At that point, Dr. Kandalaft and her colleagues prepared a tumor lysate and used it to prime harvested dendritic cells. Patients received this individualized vaccine through intranodal injections in the groin, along with bevacizumab and cyclophosphamide, every 2 weeks for 3 months.
Eleven patients who responded to the vaccine treatment but still had residual disease moved to a second step: 3 months of adoptive T-cell therapy. Dr. Kandalaft and her colleagues removed T-cells, which had been educated in the body by the tumor-stimulated dendritic cells, and expanded these in culture. They then transferred the T-cells back to the patient, creating a population completely primed to attack the tumor.
Of these 11 patients, seven showed stable disease and one had a complete response.
Dr. Kandalaft noted that there is set length for this treatment, because each patient’s vaccine amount is limited by her tumor’s size and characteristics. During the follow-up period, patients receive the treatment until their supply is exhausted. The woman who remains in remission has been without vaccine for about a year, Dr. Kandalaft noted.
The team continues to refine the protocol. Some patients are now taking aspirin in addition to bevacizumab and cyclophosphamide. "We have some evidence from the lab that aspirin opens the endothelial barrier on the tumor and makes it easier for the T cells to attack."
Side effects are common, but so far have been mild or moderate; most were flu-like symptoms as well as the adverse events usually associated with bevacizumab and cyclophosphamide.
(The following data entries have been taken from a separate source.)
(** A walk: the fetch of the block, then a loop over the blocks it returned
    whose body asks only for the block at hand. *)
Lemma walk_asks client fuel id (loopBody : Block -> M unit) :
  (forall b, asksFrom {[ GetID b ]} (loopBody b)) ->
  asksFrom {[ id ]}
    (bind (fetchChildBlocks GetChildren fuel id client)
       (fun blocks => forBlocks loopBody blocks)).
Proof.
  intros Hbody w o w' H. unfold bind in H.
  destruct (fetchChildBlocks GetChildren fuel id client w) as [o1 w1] eqn:Hfetch.
  apply fetchChildBlocks_asks in Hfetch as (tr1 & Hn1 & Hr1 & Hpost).
  destruct o1 as [blocks|e| |];
    try (injection H as <- <-; exists tr1; split; assumption).
  assert (asksFrom ({[ id ]} ∪ received tr1) (forBlocks loopBody blocks)) as Hloop.
  { apply asksFrom_forBlocks.
    - intros b Hb. eapply asksFrom_mono; [|apply Hbody].
      intros x Hx. apply elem_of_singleton in Hx. now subst x.
    - intros x Hx. apply elem_of_union. right. exact (Hpost blocks eq_refl x Hx). }
  destruct (Hloop _ _ _ H) as (tr2 & Hn2 & Hr2).
  exists (tr1 ++ tr2). split; [now rewrite Hn2, Hn1, app_assoc|].
  apply requestsFrom_app; assumption.
Qed.

Lemma printBlocksRecursive_asks client fuel :
  forall id depth,
    asksFrom {[ id ]} (printBlocksRecursive GetChildren fuel client id depth).
Proof.
  induction fuel as [|fuel IH]; intros id depth.
  - apply asksFrom_quiet. intros w o w' H. now injection H as <- <-.
  - apply walk_asks. intros b. unfold printLoopBody. apply asksFrom_bind.
    + apply asksFrom_quiet. intros w o w' H.
      now destruct (do_printBlock_preserves (fun w w' : world => net w' = net w)
                      (fun _ => eq_refl) (fun _ _ => eq_refl) b depth w o w' H).
    + intros _ w o w' H. destruct (hasEntry (GetID b) w).
      * exact (IH _ _ _ _ _ H).
      * injection H as <- <-. exists []. split; [now rewrite app_nil_r | exact I].
Qed.
(** X11. [evenly_distribute_labels] on a graph whose vertices all have
    label 0 (as [init] leaves them), when it returns: every label from 1
    on is on [n / l] or [n / l + 1] vertices, label 0 is on at least
    [n / l] and at most [n / l + n mod l] vertices, and no vertex has a
    label outside [0, l). *)
Theorem evenly_distribute_labels_balance fuel g r g' r' :
  0 ≤ n_ g < 2 ^ 32 → 0 ≤ l_ g →
  vertex_labels_ g = replicate (Z.to_nat (n_ g)) 0 →
  evenly_distribute_labels fuel g r = Done (g', r') →
  (∀ c, 1 ≤ c < l_ g →
     occurrences c (vertex_labels_ g') = n_ g / l_ g ∨
     occurrences c (vertex_labels_ g') = n_ g / l_ g + 1) ∧
  n_ g / l_ g ≤ occurrences 0 (vertex_labels_ g')
              ≤ n_ g / l_ g + n_ g `mod` l_ g ∧
  (∀ c, ¬ 0 ≤ c < l_ g → occurrences c (vertex_labels_ g') = 0).
Proof.
  intros Hn Hl0 Hzero Hrun.
  assert (l_ g ≠ 0) as Hl.
  { intros H0. unfold evenly_distribute_labels in Hrun.
    by rewrite decide_True in Hrun. }
  assert (Forall (λ x, x = 0) (vertex_labels_ g)) as Hall.
  { rewrite Hzero. by apply Forall_replicate. }
  apply evenly_distribute_labels_spec in Hrun
    as (_ & Hbelow & Hc & H0); [| done | done |].
  2:{ unfold labels_below. eapply List.Forall_impl; [|exact Hall].
      simpl. intros a ->. lia. }
  pose proof (Z.div_mod (n_ g) (l_ g) Hl) as Hdiv.
  split; [|split].
  - intros c Hc1. specialize (Hc c Hc1).
    rewrite (occurrences_all_zero c _ Hall), decide_False in Hc by lia.
    lia.
  - rewrite (occurrences_all_zero 0 _ Hall), decide_True in H0 by done.
    rewrite Hzero, length_replicate, Z2Nat.id in H0 by lia. lia.
  - intros c Hc1. by eapply occurrences_outside.
Qed.

Lemma adjacent_same_adjacency g g' u v :
  adjacency_list_ g' = adjacency_list_ g → adjacent g' u v = adjacent g u v.
Proof. unfold adjacent. by intros ->. Qed.

(** X12. [evenly_distribute_labels] on a well-formed graph, when it
    returns, has written labels only: the counts of vertices, labels and
    edges and the adjacency sets are as before, there is still one label
    per vertex, every label is below [l], and so the graph is well-formed
    again. *)
Theorem evenly_distribute_labels_keeps_wf fuel g r g' r' :
  wf g →
  evenly_distribute_labels fuel g r = Done (g', r') →
  same_but_labels g g' ∧ wf g'.
Proof.
  intros Hwf Hrun. destruct Hwf as [Hn Hl Hal Hll Hlab Har Hirr Hsym].
  apply evenly_distribute_labels_spec in Hrun
    as (Hsame & Hbelow & _); [| done | lia | by apply labels_below_lookup].
  split; [done|]. destruct Hsame as (En & El & Em & Eadj & Elen).
  split.
  - by rewrite En.
  - by rewrite El.
  - by rewrite Eadj, En.
  - by rewrite Elen, En.
  - rewrite El. by apply labels_below_lookup.
  - intros u v. rewrite (adjacent_same_adjacency g g') by done.
    rewrite En. apply Har.
  - intros u. rewrite (adjacent_same_adjacency g g') by done. apply Hirr.
  - intros u v. rewrite !(adjacent_same_adjacency g g') by done. apply Hsym.
Qed.
Lemma waiting_log_printed :
  forall (k : nat) (i : Z),
    printed (waiting_log i k)
    = repeat "Warning: Target did not finish operation"%string
        (Z.to_nat (Z.min (Z.of_nat k) (i + Z.of_nat k - 100))).
Proof.
  induction k as [|k IH]; intros i.
  - cbn [waiting_log printed]. destruct (Z.to_nat _) eqn:E; [reflexivity | lia].
  - cbn [waiting_log printed]. destruct (Z.ltb_spec 100 (i + 1)).
    + cbn [app printed]. rewrite IH.
      replace (Z.to_nat (Z.min (Z.of_nat (S k)) (i + Z.of_nat (S k) - 100)))
        with (S (Z.to_nat (Z.min (Z.of_nat k) (i + 1 + Z.of_nat k - 100))))
        by lia.
      reflexivity.
    + cbn [app]. rewrite IH. f_equal. lia.
Qed.

(** X13.  In single mode, with a scope bound and a target that reports done
    for the first time at poll [k], [capture_and_transfer_waves] returns the
    one trace after [k + 1] polls and [k] sleeps of 50 ms.  It prints the
    warning that the target did not finish [k - 100] times (none up to
    [k = 100]), and the capture-timeout warning after them exactly when
    the capture reported a timeout; nothing is written to the target. *)
Theorem capture_and_transfer_waves_single :
  forall (fuel k : nat) (self : t) (s : scope_t) (tg : target),
    scope self = Some s ->
    num_segments self = 1%Z ->
    (forall n : nat, n < k -> done tg (polls tg + n) = false) ->
    done tg (polls tg + k) = true ->
    k < fuel ->
    capture_and_transfer_waves fuel self tg
    = Some (Ok [last_trace s],
            after_wait k
              (if capture_ret s
               then [Print "Warning: Timeout happened during capture"]
               else [])
              tg)
    /\ printed (waiting_log 0 k)
       = repeat "Warning: Target did not finish operation"%string (k - 100)
    /\ frames (waiting_log 0 k) = []
    /\ List.length (waiting_log 0 k) = k + (k - 100).
Proof.
  intros fuel k self s tg Hs Hn Hu Hd Hf.
  split; [|split; [|split]].
  - unfold capture_and_transfer_waves. rewrite Hn, Hs. cbn [Z.eqb Pos.eqb].
    rewrite (wait_target_done_log k fuel 0 tg Hu Hd Hf).
    unfold after_wait.
    destruct (capture_ret s); unfold print, emit; cbn [rx rd done polls log].
    + rewrite <- app_assoc. reflexivity.
    + rewrite app_nil_r. reflexivity.
  - rewrite waiting_log_printed. f_equal. lia.
  - generalize 0%Z. clear. induction k as [|k IH]; intros i; [reflexivity|].
    cbn [waiting_log frames]. destruct (100 <? i + 1)%Z; cbn [app frames]; apply IH.
  - assert (G : forall (k : nat) (i : Z),
               List.length (waiting_log i k)
               = k + Z.to_nat (Z.min (Z.of_nat k) (i + Z.of_nat k - 100))).
    { clear. induction k as [|k IH]; intros i.
      - cbn [waiting_log List.length]. lia.
      - cbn [waiting_log List.length]. rewrite length_app, IH.
        destruct (Z.ltb_spec 100 (i + 1)); cbn [List.length]; lia. }
    rewrite G. lia.
Qed.

Lemma capture_and_transfer_waves_single_witness :
  capture_and_transfer_waves 200
    (with_scope bench_plan timeout_scope) (done_at 102)
  = Some (Ok [[1; 2; 3]%Z],
          after_wait 102 [Print "Warning: Timeout happened during capture"]
            (done_at 102))
  /\ printed (waiting_log 0 102)
     = ["Warning: Target did not finish operation"%string;
        "Warning: Target did not finish operation"%string].
Proof.
  destruct (capture_and_transfer_waves_single 200 102
              (with_scope bench_plan timeout_scope) timeout_scope (done_at 102))
    as (H1 & H2 & _).
  - reflexivity.
  - reflexivity.
  - intros n Hn. cbn [done_at done polls Nat.add]. apply Nat.eqb_neq. lia.
  - reflexivity.
  - lia.
  - split; [exact H1 | exact H2].
Defined.

End CaptureFurther.

(** ** The clock plan on every input *)

Section ClockPlanFurther.

Import PyNum Husky.

Local Open Scope Z_scope.

Lemma round_up_3_least (n m : Z) :
  m mod 3 = 0 -> n <= m -> round_up_3 n <= m.
Proof.
  intros Hm Hle.
  pose proof (round_up_3_multiple n) as Hr.
  pose proof (round_up_3_ge n) as Hb.
  pose proof (Z.div_mod m 3 ltac:(lia)) as Dm.
  pose proof (Z.div_mod (round_up_3 n) 3 ltac:(lia)) as Dr.
  lia.
Qed.
(** X14.  The tasks leave the setting of the commands alone.  A run of the
    lifecycle task and the wait before the first reminder do not write to
    the task cache at all; a reminder run writes nothing but its cursor. *)
Theorem tasks_keep_setting s :
  task_cache (snd (update_unverified_members C P threshold s)) = task_cache s
  ∧ task_cache (snd (_before_first_ping P s)) = task_cache s
  ∧ ∀ key, key ≠ "last_reminder" →
      task_cache (snd (ping_unverified C P s)) !! key = task_cache s !! key.
Proof.
  split; [apply keeps_update_unverified_members|]. split.
  - unfold _before_first_ping. unfold_M. by repeat (case_match; simplify_eq/=).
  - intros key Hkey. unfold ping_unverified, get_channel. unfold_M. simpl.
    repeat (case_match; simplify_eq/=); try done; by rewrite lookup_insert_ne.
Qed.
End KeepsCache.

(** ** Further properties: listeners and commands *)

Lemma new_actions_app s s' t : actions s' = actions s ++ t → new_actions s s' = t.
Proof. unfold new_actions. intros ->. by rewrite drop_app_length. Qed.

(** Unfold the primitives of [F], to run a computation symbolically. *)
Ltac unfold_F :=
  unfold get_context in *;
  unfold act, ask, member_now, datetime_utcnow, running, settings_get, settings_set,
    suppressing, try_finally in *;
  unfold mbind, F_bind, mret, F_ret in *.
(** X4 at the sample document: 100 of 100 for findable, 0 of 100 for
    the others, and 76.92 overall. *)
Lemma view_model_content_witness :
  exists principles fp fc ctx,
    compute_scores (VDict asymmetric_doc) = Ok (principles, fp, fc)
    /\ view_model (fun _ => Raise ValueError) principles fp fc "10.1234/x" ""
       = Done ctx
    /\ dict_get (summary_by_area ctx) "Findable"
       = Some (VDict [("score", VInt 100); ("max", VInt 100)])
    /\ dict_get (aggregated ctx) "fair" = Some (VFloat 76.92)
    /\ plugin_name ctx = "default".
Proof.
  do 4 eexists.
  match goal with
  | |- ?scores /\ ?built /\ _ =>
      assert (H : scores) by (vm_compute; reflexivity);
      assert (Hctx : built) by (vm_compute; reflexivity)
  end.
  destruct (view_model_content _ _ _ _ _ _ _ _ H Hctx)
    as (_ & _ & _ & Hplugin & _).
  split; [exact H |]. split; [exact Hctx |].
  split; [vm_compute; reflexivity |].
  split; [vm_compute; reflexivity |].
  exact Hplugin.
Defined.

End ResultsPage.

(** ** The layout of a returned principle *)

Section Layout.

Lemma object_keys_in (items : dict) (k : string) :
  In k (object_keys items) -> In k (map fst items).
Proof.
  unfold object_keys. rewrite !in_map_iff.
  intros (kv & Hk & Hin). apply filter_In in Hin. exists kv. tauto.
Qed.
(** * Tic-tac-toe engine: shallow embedding and verified properties

    The repository holds two implementations of the same engine:

    - the multi-file variant ([board.py], [player.py], [game.py]), which
      signals every invalid move by raising an exception;
    - the single-script variant ([revised_tictactoe_onescript.py]), whose
      [Player.make_move] translates placement failures into a [False]
      return value.

    Python objects are mutable and methods may raise.  Methods that assign
    to [self] are embedded in a state-and-exception monad [M S A]: running a
    method on a state yields an outcome (a raised exception or a returned
    value) together with the state at that point, so that "raises without
    mutating" is a property to be proved rather than a consequence of the
    encoding.  Methods whose body contains no assignment are embedded as
    functions from the object to an outcome.

    Python [str] values are modelled by [string], one character per code
    point below 128: the text functions ([str.upper], [str.isspace],
    [str.strip], [str.split], [int]) are those of Python on ASCII text
    ([ascii_text]), and say nothing of text with other characters, where
    Python knows further spaces, letters and digits.  A statement that
    shows what these functions return is made for ASCII text. *)

From Stdlib Require Import ZArith String Ascii List Lia.
From stdpp Require Import base numbers list strings gmap.

Local Open Scope Z_scope.
Local Open Scope string_scope.

(** ** Python runtime fragment *)

Module Py.

(** The message templates of the exceptions raised in the sources, named
    after the error kinds of the design document.  [MissingPlayerName] is
    the factory's complaint about an absent second name,
    [SubscriptOutOfRange] is
    the interpreter's own [IndexError] for [l[i]] with [i] out of range,
    [UnpackMismatch] its [ValueError] for [a, b, c = l] when [l] does not
    have three elements. *)
Inductive ErrorKind : Set :=
| CoordinateOutOfRange
| InvalidSymbol
| CellOccupied
| GameAlreadyOver
| InvalidPlayerSetup
| NoMovesAvailable
| MissingPlayerName
| SubscriptOutOfRange
| UnpackMismatch.

(** An exception: its Python class and its message template. *)
Inductive exn : Set :=
| ValueError (k : ErrorKind)
| IndexError (k : ErrorKind)
| RuntimeError (k : ErrorKind).

Inductive result (A : Type) : Type :=
| Raise (e : exn)
| Return (a : A).
Arguments Raise {A} e.
Arguments Return {A} a.

Definition rbind {A B} (r : result A) (k : A -> result B) : result B :=
  match r with
  | Raise e => Raise e
  | Return a => k a
  end.

(** A method on an object of type [S]: outcome and final state. *)
Definition M (S A : Type) : Type := S -> result A * S.

Definition ret {S A} (a : A) : M S A := fun s => (Return a, s).

Definition raise {S A} (e : exn) : M S A := fun s => (Raise e, s).

Definition bind {S A B} (m : M S A) (k : A -> M S B) : M S B :=
  fun s =>
    match m s with
    | (Raise e, s') => (Raise e, s')
    | (Return a, s') => k a s'
    end.

(** Run a method that contains no assignment. *)
Definition query {S A} (f : S -> result A) : M S A := fun s => (f s, s).

Definition get {S} : M S S := fun s => (Return s, s).

Definition put {S} (s : S) : M S unit := fun _ => (Return tt, s).

(** [try: m except (...): h], for the handlers of the sources, which catch
    every exception the body can raise. *)
Definition try_except {S A} (m : M S A) (h : exn -> M S A) : M S A :=
  fun s =>
    match m s with
    | (Raise e, s') => h e s'
    | (Return a, s') => (Return a, s')
    end.

(** Run a method of a member object: [self.member.method(...)]. *)
Definition on_member {S T A} (proj : S -> T) (upd : T -> S -> S)
    (m : M T A) : M S A :=
  fun s =>
    match m (proj s) with
    | (r, t') => (r, upd t' s)
    end.

(** [for x in xs: body]. *)
Fixpoint for_ {S A} (xs : list A) (body : A -> M S unit) : M S unit :=
  match xs with
  | [] => ret tt
  | x :: xs' => bind (body x) (fun _ => for_ xs' body)
  end.

(** [[f(x) for x in xs]] where [f] may raise. *)
Fixpoint comprehension {A B} (xs : list A) (f : A -> result B)
    : result (list B) :=
  match xs with
  | [] => Return []
  | x :: xs' =>
      rbind (f x) (fun y =>
      rbind (comprehension xs' f) (fun ys => Return (y :: ys)))
  end.

(** [range(n)]. *)
Definition range (n : Z) : list Z := seqZ 0 n.

(** Position designated by subscript [i] in a sequence of length [n]:
    negative subscripts count from the end. *)
Definition subscript (n : nat) (i : Z) : option nat :=
  if bool_decide (0 <= i < Z.of_nat n) then Some (Z.to_nat i)
  else if bool_decide (- Z.of_nat n <= i < 0) then Some (Z.to_nat (i + Z.of_nat n))
  else None.

(** [l[i]]. *)
Definition getitem {A} (l : list A) (i : Z) : result A :=
  match subscript (length l) i with
  | Some k =>
      match l !! k with
      | Some x => Return x
      | None => Raise (IndexError SubscriptOutOfRange)
      end
  | None => Raise (IndexError SubscriptOutOfRange)
  end.

(** [l[i] = v]. *)
Definition setitem {A} (l : list A) (i : Z) (v : A) : result (list A) :=
  match subscript (length l) i with
  | Some k => Return (<[k := v]> l)
  | None => Raise (IndexError SubscriptOutOfRange)
  end.

(** [l[i][j]] and [l[i][j] = v] on a list of lists. *)
Definition getitem2 {A} (l : list (list A)) (i j : Z) : result A :=
  rbind (getitem l i) (fun row => getitem row j).

Definition setitem2 {A} (l : list (list A)) (i j : Z) (v : A)
    : result (list (list A)) :=
  rbind (getitem l i) (fun row =>
  rbind (setitem row j v) (fun row' => setitem l i row')).

(** [[x for x in xs if p(x)]] where [p] may raise. *)
Fixpoint comprehension_if {A} (xs : list A) (p : A -> result bool)
    : result (list A) :=
  match xs with
  | [] => Return []
  | x :: xs' =>
      rbind (p x) (fun b =>
      rbind (comprehension_if xs' p) (fun ys =>
      Return (if b then x :: ys else ys)))
  end.

(** [random.choice(seq)] is [seq[randbelow(len(seq))]], where the
    generator's [randbelow(n)] yields some [k] with [0 <= k < n]; an empty
    [seq] raises [IndexError]. *)
Definition choice {A} (randbelow : Z -> Z) (seq : list A) : result A :=
  if bool_decide (length seq = 0%nat)
  then Raise (IndexError SubscriptOutOfRange)
  else
    match subscript (length seq) (randbelow (Z.of_nat (length seq))) with
    | Some k =>
        match seq !! k with
        | Some x => Return x
        | None => Raise (IndexError SubscriptOutOfRange)
        end
    | None => Raise (IndexError SubscriptOutOfRange)
    end.

(** [all(p(x) for x in xs)] where [p] may raise: stops at the first
    falsy element. *)
Fixpoint all_ {A} (xs : list A) (p : A -> result bool) : result bool :=
  match xs with
  | [] => Return true
  | x :: xs' =>
      rbind (p x) (fun b => if b then all_ xs' p else Return false)
  end.

(** The line-feed string. *)
Definition newline : string := String (ascii_of_nat 10) "".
The study continues to accrue patients, Dr. Kandalaft said. Although other facilities are not approved to administer the vaccine, women with recurrent stage III or IV ovarian cancer who meet the eligibility criteria can still participate.
"These women would have their surgery at their own facility, and have the tumor cryopreserved according to our specifications, and then sent to us," Dr. Kandalaft said. "Then we would prepare the lysate and the woman would come to us for the remainder of her treatment.
She hopes to include a new set of patients as well – those who are in early remission after their primary treatment. "The immune system is healthier in this setting," she said. "For these women we will be trying to boost that system to prevent a recurrence in the first place. We think that is population who would get the biggest benefit from this treatment."
The study was funded by a National Cancer Institute Ovarian Specialized Program of Research Excellence grant, the National Institutes of Health and the Ovarian Cancer Immunotherapy Initiative.
AT THE AACR ANNUAL MEETING
Major finding: A two-step immunotherapy regimen combined with chemotherapy had up to a 75% response rate for women with recurrent stage III or IV ovarian cancer.
Data source: The study comprised 31 women who underwent dendritic cell priming with tumor lysate; 11 of these also underwent T-cell reprogramming.
Disclosures: The study was funded by a National Cancer Institute Ovarian Specialized Program of Research Excellence grant, the National Institutes of Health, and the Ovarian Cancer Immunotherapy Initiative.